基金Project supported by the National Science and Technology Major Project of China(No.2012EX01027001-002)the Fun-damental Research Funds for the Central Universities,China
文摘An important issue involved in kernel methods is the pre-image problem. However, it is an ill-posed problem, as the solution is usually nonexistent or not unique. In contrast to direct methods aimed at minimizing the distance in feature space, indirect methods aimed at constructing approximate equivalent models have shown outstanding performance. In this paper, an indirect method for solving the pre-image problem is proposed. In the proposed algorithm, an inverse mapping process is constructed based on a novel framework that preserves local linearity.
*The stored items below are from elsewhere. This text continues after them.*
Lemma add_layers_Ok ls : forall acc acc',
  try_fold add_layer acc ls = Ok acc' ->
  NoDup (map layer_root ls) /\ Forall (fun l => acc !! layer_root l = None) ls /\
  forall r l, acc' !! r = Some l <-> acc !! r = Some l \/ (l ∈ ls /\ layer_root l = r).
Proof.
  induction ls as [|k ls IH]; intros acc acc'; cbn [try_fold map].
  { intros [= <-]. repeat split; [constructor|constructor|by left|].
    intros [?|[?%not_elem_of_nil _]]; done. }
  intros (acc1 & Hk & H)%bind_Ok. unfold add_layer in Hk. inv_ok.
  match goal with H : bool_decide _ = false |- _ =>
    apply bool_decide_eq_false in H; rewrite <- eq_None_not_Some in H; rename H into Hn end.
  apply IH in H as (H1 & H2 & H3). rewrite Forall_forall in H2. split; [|split].
  - constructor; [|done]. intros (l & El & Hl)%list_elem_of_fmap.
    specialize (H2 l Hl). rewrite <- El, lookup_insert_eq in H2. done.
  - constructor; [done|]. apply Forall_forall. intros l Hl. specialize (H2 l Hl).
    by apply lookup_insert_None in H2 as [? _].
  - intros r l. rewrite H3, elem_of_cons. destruct (decide (r = layer_root k)) as [->|Hne].
    + rewrite lookup_insert_eq. split.
      * intros [[= ->]|[Hl E]]; [naive_solver|naive_solver].
      * intros [E|[[->|Hl] E]]; [congruence|by left|by right].
    + rewrite lookup_insert_ne by done. naive_solver.
Qed.

Lemma add_layers_total ls acc :
  NoDup (map layer_root ls) -> Forall (fun l => acc !! layer_root l = None) ls ->
  exists acc', try_fold add_layer acc ls = Ok acc'.
Proof.
  revert acc. induction ls as [|k ls IH]; intros acc; cbn [map try_fold]; [by exists acc|].
  rewrite NoDup_cons, Forall_cons. intros [Hk Hn] [Hk' Hn'].
  assert (add_layer acc k = Ok (<[layer_root k := k]> acc)) as ->.
  { unfold add_layer. by rewrite Hk', bool_decide_eq_false_2 by by intros []. }
  ok_simpl. apply IH; [done|]. rewrite Forall_forall in Hn' |- *. intros l Hl.
  rewrite lookup_insert_ne; [by apply Hn'|]. intros E. apply Hk. apply list_elem_of_fmap. by exists l.
Qed.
In this framework, a local nonlinear transformation is implicitly conducted by neighborhood subspace scaling transformation to preserve the local linearity between feature space and input space. By extending the inverse mapping process to test samples, we can obtain pre-images in input space. The proposed method is non-iterative,and can be used for any kernel functions. Experimental results based on image denoising using kernel principal component analysis(PCA) show that the proposed method outperforms the state-of-the-art methods for solving the pre-image problem.